# To do
Within the data that follows, set down exactly the lines from the one containing "(string_encoding cm = STRING_LATIN1_UTF16" through the one containing "mk_string (Some [0x61;", both ends included.

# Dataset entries
#####
(** ** The round trip *)

(** C13. A valid string of at most half the limit on sizes that is lowered into a
    guest's memory is lifted from there again with the same bytes, in each of the
    guest's three encodings and from each of the four origins a string can have, when
    the host's allocations succeed; when the string is not lowered, it is because the
    guest's [realloc] failed or gave a block out of bounds. The guest's [realloc] may
    move the block, as long as it copies what fits. There is one exception: a string
    that came as UTF-16 from a guest with compact strings, lowered as Latin-1 into a
    guest with compact strings, is shrunk by a request without an alignment, and if
    [realloc] then answers with an odd address, lifting traps. *)
Theorem string_roundtrip cm f malloc_ok s w :
  memory_valid cm = true -> 0 <= cm_memory cm -> block cm w 0 0 [] ->
  guest_realloc cm = Some f -> keeps_bytes cm f -> (forall n, malloc_ok n = true) ->
  string_wf s -> turbowasm_component_string_validate s = TURBOWASM_OK -> 2 * os_size s <= TW_STRING_MAX_BYTES ->
  match turbowasm_component_string_lower cm s w with
  | (TURBOWASM_OK, Some (pointer, tagged_length), w') =>
      (exists t, turbowasm_component_string_lift cm malloc_ok w' pointer tagged_length = (TURBOWASM_OK, Some t) /\
         bytes t = bytes s /\ os_size t = os_size s) \/
      (string_encoding cm = STRING_LATIN1_UTF16 /\ os_origin s = ORIGIN_COMPACT_UTF16 /\ pointer mod 2 <> 0 /\
       turbowasm_component_string_lift cm malloc_ok w' pointer tagged_length = (TURBOWASM_TRAPPED, None))
  | (status, None, _) => refused cm f status
  | _ => False
  end.
Proof.
  intros Hvalid Hk Hb Hf Hkeep Hmalloc Hwf Hv Hmax.
  pose proof (string_lower_under cm Hk (fun _ _ _ => True) ltac:(by intros ?) f Hf (keeps_anything cm f Hkeep) malloc_ok s w
    Hmalloc Hvalid Hb I Hwf Hv Hmax) as H.
  destruct (turbowasm_component_string_lower cm s w) as [[[] [[p n]|]] w']; try done.
  destruct H as (len & bs & Hg & _ & _ & [Hl|(Hp & Ho & [He _])]); [left; apply (Hl _ Hg)|right].
  split_and!; [done..|]. by apply lift_misplaced.
Qed.

(** The string "a", e acute, the euro sign and a character beyond the BMP, from
    UTF-8 into Latin-1 with UTF-16, between two halves of a memory. *)
Definition text_store : store :=
  [mk_instance [mk_memory (replicate 64 0) 1 1 64 0 true false false true] [mk_vmemory false false] [None] [] []].

Definition text_canonical : turbowasm_component_canonical_memory :=
  let cm := mk_canonical (Some 0%nat) 0 POINTER_I32 STRING_LATIN1_UTF16 None in
  mk_canonical (Some 0%nat) 0 POINTER_I32 STRING_LATIN1_UTF16 (Some (moving_realloc cm (fun p _ => if p =? 0 then 32 else 0))).

Definition text_string : turbowasm_component_owned_string :=
  mk_string (Some [0x61; 0xc3; 0xa9; 0xe2; 0x82; 0xac; 0xf0; 0x9f; 0x98; 0x80]) 10 ORIGIN_UTF8.

Lemma text_string_valid : string_text text_string.
Proof.
  split; [done|]. exists [0x61; 0xe9; 0x20ac; 0x1f600]. split; [|split; [reflexivity|vm_compute; discriminate]].
  repeat apply Forall_cons_2; try apply Forall_nil_2; (split; [unfold scalar; lia|done]).
Qed.

Lemma text_store_block : block text_canonical text_store 0 0 [].
Proof.
  split; [|by split|by split|by eexists _, _].
  intros [|] i Hi; [|done]. injection Hi as <-. split; [|by intros [|]|constructor].
  intros [|] m vm Hm Hv _; [|done]. injection Hm as <-. split; [done|done|by split|done|done|]. apply (Forall_replicate (is_uint 8) 64 0). by split.
Qed.

Lemma string_roundtrip_witness : fst (fst (turbowasm_component_string_lower text_canonical text_string text_store)) = TURBOWASM_OK /\
  match turbowasm_component_string_lower text_canonical text_string text_store with
  | (TURBOWASM_OK, Some (pointer, tagged_length), w') =>
      (exists t, turbowasm_component_string_lift text_canonical (fun _ => true) w' pointer tagged_length = (TURBOWASM_OK, Some t) /\
         bytes t = bytes text_string /\ os_size t = os_size text_string) \/
      (string_encoding text_canonical = STRING_LATIN1_UTF16 /\ os_origin text_string = ORIGIN_COMPACT_UTF16 /\ pointer mod 2 <> 0 /\
       turbowasm_component_string_lift text_canonical (fun _ => true) w' pointer tagged_length = (TURBOWASM_TRAPPED, None))
  | (status, None, _) => refused text_canonical (default (fun w _ _ _ _ => (TURBOWASM_OK, 0, w)) (guest_realloc text_canonical)) status
  | _ => False
  end.
Proof.
  split; [vm_compute; reflexivity|].
  apply (string_roundtrip text_canonical _ (fun _ => true)); [done|done|apply text_store_block|done| |done| |vm_compute; reflexivity|done].
  - apply (moving_realloc_keeps text_canonical); [done|]. intros p n. case_match; by split.
  - split; [|done|done]. repeat apply Forall_cons_2; try apply Forall_nil_2; by split.
Defined.

End StringLower.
#####
# Result of the task
      (string_encoding cm = STRING_LATIN1_UTF16 /\ os_origin s = ORIGIN_COMPACT_UTF16 /\ pointer mod 2 <> 0 /\
       turbowasm_component_string_lift cm malloc_ok w' pointer tagged_length = (TURBOWASM_TRAPPED, None))
  | (status, None, _) => refused cm f status
  | _ => False
  end.
Proof.
  intros Hvalid Hk Hb Hf Hkeep Hmalloc Hwf Hv Hmax.
  pose proof (string_lower_under cm Hk (fun _ _ _ => True) ltac:(by intros ?) f Hf (keeps_anything cm f Hkeep) malloc_ok s w
    Hmalloc Hvalid Hb I Hwf Hv Hmax) as H.
  destruct (turbowasm_component_string_lower cm s w) as [[[] [[p n]|]] w']; try done.
  destruct H as (len & bs & Hg & _ & _ & [Hl|(Hp & Ho & [He _])]); [left; apply (Hl _ Hg)|right].
  split_and!; [done..|]. by apply lift_misplaced.
Qed.

(** The string "a", e acute, the euro sign and a character beyond the BMP, from
    UTF-8 into Latin-1 with UTF-16, between two halves of a memory. *)
Definition text_store : store :=
  [mk_instance [mk_memory (replicate 64 0) 1 1 64 0 true false false true] [mk_vmemory false false] [None] [] []].

Definition text_canonical : turbowasm_component_canonical_memory :=
  let cm := mk_canonical (Some 0%nat) 0 POINTER_I32 STRING_LATIN1_UTF16 None in
  mk_canonical (Some 0%nat) 0 POINTER_I32 STRING_LATIN1_UTF16 (Some (moving_realloc cm (fun p _ => if p =? 0 then 32 else 0))).

Definition text_string : turbowasm_component_owned_string :=
  mk_string (Some [0x61; 0xc3; 0xa9; 0xe2; 0x82; 0xac; 0xf0; 0x9f; 0x98; 0x80]) 10 ORIGIN_UTF8.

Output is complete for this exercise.